▶ [Prompt] Please report every line of the listing below that has the word "FuzzStorage" in it.

▶ [Records for this exercise]
%%
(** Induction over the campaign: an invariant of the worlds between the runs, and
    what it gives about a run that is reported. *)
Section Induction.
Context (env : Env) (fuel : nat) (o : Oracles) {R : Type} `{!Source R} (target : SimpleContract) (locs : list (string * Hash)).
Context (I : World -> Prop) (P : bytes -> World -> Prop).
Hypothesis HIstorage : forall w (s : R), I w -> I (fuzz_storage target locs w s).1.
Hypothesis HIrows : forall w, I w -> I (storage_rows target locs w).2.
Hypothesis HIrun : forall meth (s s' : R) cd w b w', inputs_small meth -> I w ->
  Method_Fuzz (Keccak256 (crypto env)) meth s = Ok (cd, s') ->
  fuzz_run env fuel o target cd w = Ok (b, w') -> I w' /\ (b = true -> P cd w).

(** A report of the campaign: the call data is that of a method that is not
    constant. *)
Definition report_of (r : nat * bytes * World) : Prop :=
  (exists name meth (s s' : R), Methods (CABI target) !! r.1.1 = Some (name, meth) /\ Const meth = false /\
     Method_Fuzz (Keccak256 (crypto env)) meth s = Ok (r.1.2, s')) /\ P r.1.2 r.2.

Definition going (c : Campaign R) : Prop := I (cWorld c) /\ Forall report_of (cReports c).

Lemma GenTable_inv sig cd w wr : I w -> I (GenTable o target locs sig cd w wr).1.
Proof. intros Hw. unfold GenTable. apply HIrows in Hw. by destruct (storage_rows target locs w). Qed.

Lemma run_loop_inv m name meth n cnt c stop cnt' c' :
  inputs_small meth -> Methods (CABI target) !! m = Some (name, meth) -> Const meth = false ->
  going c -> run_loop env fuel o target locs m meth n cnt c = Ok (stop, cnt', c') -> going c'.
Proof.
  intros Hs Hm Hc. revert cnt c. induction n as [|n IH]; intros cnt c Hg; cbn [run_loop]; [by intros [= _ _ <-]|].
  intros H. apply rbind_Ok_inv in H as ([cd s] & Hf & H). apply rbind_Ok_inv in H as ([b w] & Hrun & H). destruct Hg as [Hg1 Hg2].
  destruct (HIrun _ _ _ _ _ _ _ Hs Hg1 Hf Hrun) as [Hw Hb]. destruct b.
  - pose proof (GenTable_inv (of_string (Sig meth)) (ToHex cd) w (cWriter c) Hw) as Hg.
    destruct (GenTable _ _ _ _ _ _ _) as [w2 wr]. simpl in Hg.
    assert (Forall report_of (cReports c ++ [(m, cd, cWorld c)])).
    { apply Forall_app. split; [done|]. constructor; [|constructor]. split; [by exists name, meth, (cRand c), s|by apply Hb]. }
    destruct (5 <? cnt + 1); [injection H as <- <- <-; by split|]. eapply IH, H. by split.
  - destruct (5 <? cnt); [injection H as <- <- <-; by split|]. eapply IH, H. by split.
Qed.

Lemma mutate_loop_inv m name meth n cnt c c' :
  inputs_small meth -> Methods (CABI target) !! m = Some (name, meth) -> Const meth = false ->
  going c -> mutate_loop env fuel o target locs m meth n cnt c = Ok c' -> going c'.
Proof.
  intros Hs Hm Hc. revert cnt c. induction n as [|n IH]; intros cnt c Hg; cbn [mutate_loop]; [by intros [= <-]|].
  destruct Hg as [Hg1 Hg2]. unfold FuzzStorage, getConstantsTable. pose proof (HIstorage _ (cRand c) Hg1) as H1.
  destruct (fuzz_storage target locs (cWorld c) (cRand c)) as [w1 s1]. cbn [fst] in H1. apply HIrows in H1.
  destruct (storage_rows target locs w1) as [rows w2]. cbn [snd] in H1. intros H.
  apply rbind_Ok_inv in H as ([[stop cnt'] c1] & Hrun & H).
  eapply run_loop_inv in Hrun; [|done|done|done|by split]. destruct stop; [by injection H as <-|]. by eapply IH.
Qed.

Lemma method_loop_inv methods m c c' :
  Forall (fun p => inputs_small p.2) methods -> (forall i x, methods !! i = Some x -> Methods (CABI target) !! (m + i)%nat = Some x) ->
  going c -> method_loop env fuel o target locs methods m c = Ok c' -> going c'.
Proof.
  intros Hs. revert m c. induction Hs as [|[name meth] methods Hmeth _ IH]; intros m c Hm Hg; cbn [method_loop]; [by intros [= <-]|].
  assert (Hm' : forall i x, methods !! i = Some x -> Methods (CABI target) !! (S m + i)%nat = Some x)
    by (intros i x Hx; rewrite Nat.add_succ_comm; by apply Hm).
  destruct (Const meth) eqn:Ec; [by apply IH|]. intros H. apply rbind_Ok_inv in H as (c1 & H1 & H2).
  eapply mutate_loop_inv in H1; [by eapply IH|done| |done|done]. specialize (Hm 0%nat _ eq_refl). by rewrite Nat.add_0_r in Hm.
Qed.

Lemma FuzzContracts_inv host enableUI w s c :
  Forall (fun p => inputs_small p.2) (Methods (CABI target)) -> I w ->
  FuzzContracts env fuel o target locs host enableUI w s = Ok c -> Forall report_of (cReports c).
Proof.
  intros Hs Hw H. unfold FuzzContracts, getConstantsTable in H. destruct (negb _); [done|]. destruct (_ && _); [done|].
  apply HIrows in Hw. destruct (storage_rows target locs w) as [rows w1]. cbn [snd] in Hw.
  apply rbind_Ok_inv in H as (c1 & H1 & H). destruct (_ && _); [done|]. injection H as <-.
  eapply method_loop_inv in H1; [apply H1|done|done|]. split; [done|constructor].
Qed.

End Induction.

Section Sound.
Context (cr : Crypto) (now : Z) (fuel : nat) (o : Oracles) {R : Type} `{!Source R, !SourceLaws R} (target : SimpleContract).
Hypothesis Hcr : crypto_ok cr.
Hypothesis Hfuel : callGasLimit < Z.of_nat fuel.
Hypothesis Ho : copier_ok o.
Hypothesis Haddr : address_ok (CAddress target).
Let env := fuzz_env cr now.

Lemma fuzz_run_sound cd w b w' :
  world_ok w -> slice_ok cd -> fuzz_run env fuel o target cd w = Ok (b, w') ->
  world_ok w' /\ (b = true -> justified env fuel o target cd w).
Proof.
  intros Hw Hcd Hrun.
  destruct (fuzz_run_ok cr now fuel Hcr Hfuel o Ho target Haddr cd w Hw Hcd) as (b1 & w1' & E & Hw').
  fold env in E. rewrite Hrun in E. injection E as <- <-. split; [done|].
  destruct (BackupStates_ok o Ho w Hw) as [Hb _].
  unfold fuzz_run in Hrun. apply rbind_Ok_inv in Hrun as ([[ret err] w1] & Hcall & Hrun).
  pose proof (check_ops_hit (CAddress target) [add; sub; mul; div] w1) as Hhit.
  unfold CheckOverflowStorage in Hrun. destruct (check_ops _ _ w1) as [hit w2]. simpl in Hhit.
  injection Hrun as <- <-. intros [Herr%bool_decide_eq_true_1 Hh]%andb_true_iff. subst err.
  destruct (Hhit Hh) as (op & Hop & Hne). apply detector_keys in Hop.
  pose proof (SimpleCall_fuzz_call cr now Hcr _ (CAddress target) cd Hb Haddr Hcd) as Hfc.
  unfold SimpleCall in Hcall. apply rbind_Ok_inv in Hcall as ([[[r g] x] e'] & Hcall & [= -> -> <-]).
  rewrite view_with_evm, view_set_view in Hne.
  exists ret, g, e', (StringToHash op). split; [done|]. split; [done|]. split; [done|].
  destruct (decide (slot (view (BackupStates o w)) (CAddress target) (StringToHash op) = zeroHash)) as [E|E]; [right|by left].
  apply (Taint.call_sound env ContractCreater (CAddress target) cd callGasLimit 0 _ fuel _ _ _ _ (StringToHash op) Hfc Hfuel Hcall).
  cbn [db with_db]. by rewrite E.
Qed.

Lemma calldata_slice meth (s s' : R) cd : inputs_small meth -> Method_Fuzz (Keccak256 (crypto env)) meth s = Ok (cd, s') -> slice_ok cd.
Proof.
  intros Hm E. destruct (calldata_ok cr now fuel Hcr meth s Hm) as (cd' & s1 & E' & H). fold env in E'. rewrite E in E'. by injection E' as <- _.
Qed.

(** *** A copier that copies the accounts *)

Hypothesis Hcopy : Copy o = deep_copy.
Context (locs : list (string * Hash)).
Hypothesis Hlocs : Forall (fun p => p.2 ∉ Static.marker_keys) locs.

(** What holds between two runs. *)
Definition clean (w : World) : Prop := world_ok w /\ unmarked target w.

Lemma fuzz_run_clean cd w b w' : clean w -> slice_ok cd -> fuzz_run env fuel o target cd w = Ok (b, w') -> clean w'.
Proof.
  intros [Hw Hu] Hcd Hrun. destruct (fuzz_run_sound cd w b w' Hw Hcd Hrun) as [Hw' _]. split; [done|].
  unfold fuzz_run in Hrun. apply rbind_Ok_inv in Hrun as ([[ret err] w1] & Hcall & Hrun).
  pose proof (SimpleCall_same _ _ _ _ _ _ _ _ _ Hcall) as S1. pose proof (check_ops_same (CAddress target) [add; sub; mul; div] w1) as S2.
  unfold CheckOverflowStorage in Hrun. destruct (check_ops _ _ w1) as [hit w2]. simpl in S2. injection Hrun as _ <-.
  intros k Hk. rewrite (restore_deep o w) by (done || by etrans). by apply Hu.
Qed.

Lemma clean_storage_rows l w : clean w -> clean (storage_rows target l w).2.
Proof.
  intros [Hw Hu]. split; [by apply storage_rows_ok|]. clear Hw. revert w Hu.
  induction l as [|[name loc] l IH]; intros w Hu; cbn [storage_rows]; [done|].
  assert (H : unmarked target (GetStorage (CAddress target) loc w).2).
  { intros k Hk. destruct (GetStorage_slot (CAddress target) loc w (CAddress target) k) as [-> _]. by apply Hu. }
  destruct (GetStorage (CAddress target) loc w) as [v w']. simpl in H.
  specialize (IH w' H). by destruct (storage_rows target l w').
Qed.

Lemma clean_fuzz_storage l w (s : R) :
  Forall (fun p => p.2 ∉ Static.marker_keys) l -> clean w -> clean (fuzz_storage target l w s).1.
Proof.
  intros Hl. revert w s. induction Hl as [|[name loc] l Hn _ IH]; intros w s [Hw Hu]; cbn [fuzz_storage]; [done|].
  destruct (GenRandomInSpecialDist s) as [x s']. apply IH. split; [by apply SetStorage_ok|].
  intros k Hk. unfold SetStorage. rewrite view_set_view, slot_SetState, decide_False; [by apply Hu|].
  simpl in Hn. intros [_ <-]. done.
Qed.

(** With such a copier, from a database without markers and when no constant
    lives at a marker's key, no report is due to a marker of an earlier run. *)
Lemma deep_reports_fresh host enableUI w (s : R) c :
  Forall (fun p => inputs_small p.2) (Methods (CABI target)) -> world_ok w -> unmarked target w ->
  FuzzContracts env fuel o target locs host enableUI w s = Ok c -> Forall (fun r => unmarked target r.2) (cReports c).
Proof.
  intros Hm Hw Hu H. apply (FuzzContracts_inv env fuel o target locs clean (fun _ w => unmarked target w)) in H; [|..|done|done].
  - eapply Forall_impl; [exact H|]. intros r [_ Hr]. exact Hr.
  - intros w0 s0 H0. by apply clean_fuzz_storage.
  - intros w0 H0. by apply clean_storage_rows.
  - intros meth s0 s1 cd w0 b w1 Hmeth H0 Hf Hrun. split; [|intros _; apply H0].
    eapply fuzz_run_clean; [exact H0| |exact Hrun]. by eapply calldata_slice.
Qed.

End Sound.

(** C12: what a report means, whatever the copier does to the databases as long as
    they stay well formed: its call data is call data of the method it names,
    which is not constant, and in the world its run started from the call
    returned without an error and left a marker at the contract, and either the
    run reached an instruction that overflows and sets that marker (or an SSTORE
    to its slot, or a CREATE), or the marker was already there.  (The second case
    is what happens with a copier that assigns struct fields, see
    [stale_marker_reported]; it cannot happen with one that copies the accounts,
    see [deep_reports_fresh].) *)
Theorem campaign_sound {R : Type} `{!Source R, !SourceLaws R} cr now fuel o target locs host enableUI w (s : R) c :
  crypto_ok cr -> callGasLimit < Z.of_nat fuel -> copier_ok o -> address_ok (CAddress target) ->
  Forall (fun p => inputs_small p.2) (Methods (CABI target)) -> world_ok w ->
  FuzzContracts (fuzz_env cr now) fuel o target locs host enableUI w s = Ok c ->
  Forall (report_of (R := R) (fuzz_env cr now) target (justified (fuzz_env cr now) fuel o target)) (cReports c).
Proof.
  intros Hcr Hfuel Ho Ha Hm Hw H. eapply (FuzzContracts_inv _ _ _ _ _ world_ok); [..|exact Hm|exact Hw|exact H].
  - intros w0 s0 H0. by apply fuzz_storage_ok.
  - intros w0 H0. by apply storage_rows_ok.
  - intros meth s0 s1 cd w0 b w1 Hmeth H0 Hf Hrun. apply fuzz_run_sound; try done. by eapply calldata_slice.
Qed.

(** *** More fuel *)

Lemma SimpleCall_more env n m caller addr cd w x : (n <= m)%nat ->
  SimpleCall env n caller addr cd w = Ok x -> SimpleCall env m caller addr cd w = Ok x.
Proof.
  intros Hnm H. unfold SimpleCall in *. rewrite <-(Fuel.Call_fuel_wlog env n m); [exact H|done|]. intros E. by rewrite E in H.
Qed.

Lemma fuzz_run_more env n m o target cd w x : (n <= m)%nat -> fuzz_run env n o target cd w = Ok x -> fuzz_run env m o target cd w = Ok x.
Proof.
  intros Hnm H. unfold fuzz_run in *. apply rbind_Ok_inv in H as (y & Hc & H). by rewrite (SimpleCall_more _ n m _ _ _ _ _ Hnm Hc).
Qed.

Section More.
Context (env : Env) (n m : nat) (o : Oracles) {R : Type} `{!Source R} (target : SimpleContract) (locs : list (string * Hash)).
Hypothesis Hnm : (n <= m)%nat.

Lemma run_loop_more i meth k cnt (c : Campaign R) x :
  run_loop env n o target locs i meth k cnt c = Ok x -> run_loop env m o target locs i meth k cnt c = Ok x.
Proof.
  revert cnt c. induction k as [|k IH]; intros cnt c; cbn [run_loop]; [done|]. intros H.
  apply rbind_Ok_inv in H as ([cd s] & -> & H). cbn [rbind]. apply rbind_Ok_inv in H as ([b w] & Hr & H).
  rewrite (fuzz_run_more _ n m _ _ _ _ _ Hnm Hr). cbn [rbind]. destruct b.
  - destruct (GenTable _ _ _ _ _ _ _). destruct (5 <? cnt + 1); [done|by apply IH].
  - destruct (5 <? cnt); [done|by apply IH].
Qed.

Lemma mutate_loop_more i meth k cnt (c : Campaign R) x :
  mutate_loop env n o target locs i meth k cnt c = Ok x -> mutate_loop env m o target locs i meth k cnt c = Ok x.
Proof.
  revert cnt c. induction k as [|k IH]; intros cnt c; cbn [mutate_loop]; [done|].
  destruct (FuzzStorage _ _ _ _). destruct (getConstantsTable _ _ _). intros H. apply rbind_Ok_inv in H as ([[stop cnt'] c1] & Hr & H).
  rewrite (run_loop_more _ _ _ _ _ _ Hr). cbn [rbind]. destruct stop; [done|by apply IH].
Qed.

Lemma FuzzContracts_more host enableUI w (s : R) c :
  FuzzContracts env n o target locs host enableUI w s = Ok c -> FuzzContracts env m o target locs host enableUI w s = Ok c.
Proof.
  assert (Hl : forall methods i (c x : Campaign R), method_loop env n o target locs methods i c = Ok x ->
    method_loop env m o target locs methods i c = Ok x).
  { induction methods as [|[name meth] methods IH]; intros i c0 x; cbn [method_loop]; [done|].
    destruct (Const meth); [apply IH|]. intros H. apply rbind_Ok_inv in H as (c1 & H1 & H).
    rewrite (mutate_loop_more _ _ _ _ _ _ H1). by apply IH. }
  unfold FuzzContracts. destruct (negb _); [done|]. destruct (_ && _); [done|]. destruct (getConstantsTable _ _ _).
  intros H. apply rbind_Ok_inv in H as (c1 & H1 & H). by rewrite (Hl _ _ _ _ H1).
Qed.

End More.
%%
%%
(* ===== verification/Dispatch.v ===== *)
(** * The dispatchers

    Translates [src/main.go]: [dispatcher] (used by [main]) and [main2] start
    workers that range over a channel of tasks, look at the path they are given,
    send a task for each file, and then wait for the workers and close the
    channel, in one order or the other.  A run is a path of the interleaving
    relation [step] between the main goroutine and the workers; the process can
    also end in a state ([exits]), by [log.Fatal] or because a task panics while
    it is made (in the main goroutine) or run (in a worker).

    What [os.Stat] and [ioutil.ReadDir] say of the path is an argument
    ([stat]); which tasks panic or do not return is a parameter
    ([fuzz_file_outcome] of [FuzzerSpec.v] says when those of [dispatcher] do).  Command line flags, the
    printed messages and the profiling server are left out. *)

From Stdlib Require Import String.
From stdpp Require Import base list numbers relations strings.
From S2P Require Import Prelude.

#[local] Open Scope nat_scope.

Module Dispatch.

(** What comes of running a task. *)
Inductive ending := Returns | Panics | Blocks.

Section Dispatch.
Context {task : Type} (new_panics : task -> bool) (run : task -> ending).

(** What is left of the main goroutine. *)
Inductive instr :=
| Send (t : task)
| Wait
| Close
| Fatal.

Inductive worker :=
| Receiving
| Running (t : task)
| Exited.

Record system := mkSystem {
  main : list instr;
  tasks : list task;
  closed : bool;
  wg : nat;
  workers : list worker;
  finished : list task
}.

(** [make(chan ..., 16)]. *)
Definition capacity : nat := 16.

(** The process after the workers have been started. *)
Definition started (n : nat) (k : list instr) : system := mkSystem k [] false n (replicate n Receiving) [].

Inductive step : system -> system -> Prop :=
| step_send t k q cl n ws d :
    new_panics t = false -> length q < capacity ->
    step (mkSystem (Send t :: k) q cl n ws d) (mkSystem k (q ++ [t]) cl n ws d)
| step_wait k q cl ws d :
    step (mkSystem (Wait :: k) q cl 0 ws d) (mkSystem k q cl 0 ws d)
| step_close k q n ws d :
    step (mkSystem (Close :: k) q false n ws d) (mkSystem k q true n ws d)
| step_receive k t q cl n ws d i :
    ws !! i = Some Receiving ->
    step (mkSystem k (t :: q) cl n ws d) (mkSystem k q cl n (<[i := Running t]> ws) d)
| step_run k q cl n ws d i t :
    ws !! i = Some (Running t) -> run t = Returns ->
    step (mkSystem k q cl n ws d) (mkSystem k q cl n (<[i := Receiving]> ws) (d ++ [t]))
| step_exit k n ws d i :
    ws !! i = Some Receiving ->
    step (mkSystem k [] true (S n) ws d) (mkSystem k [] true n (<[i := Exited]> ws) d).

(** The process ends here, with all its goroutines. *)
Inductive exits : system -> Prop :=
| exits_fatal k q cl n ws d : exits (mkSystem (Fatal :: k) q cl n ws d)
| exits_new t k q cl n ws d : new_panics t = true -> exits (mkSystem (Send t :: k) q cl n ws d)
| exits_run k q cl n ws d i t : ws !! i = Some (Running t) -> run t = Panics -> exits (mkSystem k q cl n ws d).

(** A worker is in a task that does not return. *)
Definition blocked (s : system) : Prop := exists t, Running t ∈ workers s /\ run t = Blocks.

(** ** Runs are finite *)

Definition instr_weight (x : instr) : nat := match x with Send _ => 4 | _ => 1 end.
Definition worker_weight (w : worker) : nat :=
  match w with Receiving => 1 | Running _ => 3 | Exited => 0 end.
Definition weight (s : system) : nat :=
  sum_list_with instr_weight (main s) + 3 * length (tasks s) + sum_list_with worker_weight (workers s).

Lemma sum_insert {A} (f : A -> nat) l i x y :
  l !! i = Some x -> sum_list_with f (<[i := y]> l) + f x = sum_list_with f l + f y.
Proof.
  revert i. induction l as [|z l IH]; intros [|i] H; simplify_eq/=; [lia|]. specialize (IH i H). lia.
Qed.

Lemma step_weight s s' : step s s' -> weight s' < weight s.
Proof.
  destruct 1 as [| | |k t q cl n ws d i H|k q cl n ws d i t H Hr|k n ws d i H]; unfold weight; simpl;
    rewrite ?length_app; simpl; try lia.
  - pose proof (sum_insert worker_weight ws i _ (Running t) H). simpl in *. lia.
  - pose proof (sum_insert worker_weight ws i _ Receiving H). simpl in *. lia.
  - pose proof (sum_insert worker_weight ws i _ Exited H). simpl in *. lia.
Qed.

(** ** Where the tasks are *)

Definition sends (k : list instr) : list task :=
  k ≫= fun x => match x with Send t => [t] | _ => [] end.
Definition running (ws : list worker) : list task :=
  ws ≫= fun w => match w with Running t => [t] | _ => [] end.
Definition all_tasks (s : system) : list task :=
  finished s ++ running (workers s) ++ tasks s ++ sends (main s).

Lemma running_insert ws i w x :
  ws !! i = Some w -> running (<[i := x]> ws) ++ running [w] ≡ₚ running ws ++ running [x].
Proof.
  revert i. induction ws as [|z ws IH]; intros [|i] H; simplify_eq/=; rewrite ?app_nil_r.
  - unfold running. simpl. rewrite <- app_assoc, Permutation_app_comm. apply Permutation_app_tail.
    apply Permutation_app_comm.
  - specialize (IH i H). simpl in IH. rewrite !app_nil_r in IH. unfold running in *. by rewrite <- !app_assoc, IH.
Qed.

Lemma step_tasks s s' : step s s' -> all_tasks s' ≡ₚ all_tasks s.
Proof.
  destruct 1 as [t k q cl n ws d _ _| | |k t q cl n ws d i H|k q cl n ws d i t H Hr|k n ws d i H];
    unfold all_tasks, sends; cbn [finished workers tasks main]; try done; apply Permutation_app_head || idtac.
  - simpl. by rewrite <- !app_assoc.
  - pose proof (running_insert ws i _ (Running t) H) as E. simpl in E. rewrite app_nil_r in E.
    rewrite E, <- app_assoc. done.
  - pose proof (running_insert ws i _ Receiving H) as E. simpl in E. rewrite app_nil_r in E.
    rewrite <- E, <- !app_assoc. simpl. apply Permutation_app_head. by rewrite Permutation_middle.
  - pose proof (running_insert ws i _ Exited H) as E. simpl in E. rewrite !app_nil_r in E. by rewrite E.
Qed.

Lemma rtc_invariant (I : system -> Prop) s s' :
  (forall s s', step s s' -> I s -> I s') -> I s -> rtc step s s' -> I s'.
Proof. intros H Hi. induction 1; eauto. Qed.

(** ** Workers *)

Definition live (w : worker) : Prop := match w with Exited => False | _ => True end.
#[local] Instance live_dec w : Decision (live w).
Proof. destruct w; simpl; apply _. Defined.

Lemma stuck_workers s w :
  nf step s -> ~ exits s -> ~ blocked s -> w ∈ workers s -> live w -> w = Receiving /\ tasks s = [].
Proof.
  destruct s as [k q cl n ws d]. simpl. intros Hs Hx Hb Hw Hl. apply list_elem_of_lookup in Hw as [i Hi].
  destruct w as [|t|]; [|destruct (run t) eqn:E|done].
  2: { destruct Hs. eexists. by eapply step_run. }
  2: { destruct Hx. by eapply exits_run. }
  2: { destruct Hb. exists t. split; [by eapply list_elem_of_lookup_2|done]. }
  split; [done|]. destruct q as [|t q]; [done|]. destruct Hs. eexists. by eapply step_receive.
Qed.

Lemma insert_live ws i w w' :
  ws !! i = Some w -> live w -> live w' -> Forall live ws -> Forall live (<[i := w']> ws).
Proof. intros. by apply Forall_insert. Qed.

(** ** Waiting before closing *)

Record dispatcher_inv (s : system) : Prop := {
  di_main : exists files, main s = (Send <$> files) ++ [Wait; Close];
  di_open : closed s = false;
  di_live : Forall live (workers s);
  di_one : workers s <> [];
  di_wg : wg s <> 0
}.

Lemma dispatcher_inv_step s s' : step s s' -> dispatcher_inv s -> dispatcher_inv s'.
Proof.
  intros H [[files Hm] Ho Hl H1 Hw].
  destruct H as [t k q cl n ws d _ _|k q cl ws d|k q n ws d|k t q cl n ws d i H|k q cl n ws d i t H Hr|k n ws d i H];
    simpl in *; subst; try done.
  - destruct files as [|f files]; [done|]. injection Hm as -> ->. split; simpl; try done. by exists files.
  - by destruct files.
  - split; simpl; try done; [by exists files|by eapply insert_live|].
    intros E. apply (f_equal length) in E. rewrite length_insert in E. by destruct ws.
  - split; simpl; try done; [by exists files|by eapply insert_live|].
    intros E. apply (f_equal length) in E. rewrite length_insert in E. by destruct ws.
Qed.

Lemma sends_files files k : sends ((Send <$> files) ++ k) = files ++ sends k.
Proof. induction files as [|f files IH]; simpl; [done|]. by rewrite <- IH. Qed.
%%
▶ [Task solution]
  destruct Hg as [Hg1 Hg2]. unfold FuzzStorage, getConstantsTable. pose proof (HIstorage _ (cRand c) Hg1) as H1.
  destruct (FuzzStorage _ _ _ _). destruct (getConstantsTable _ _ _). intros H. apply rbind_Ok_inv in H as ([[stop cnt'] c1] & Hr & H).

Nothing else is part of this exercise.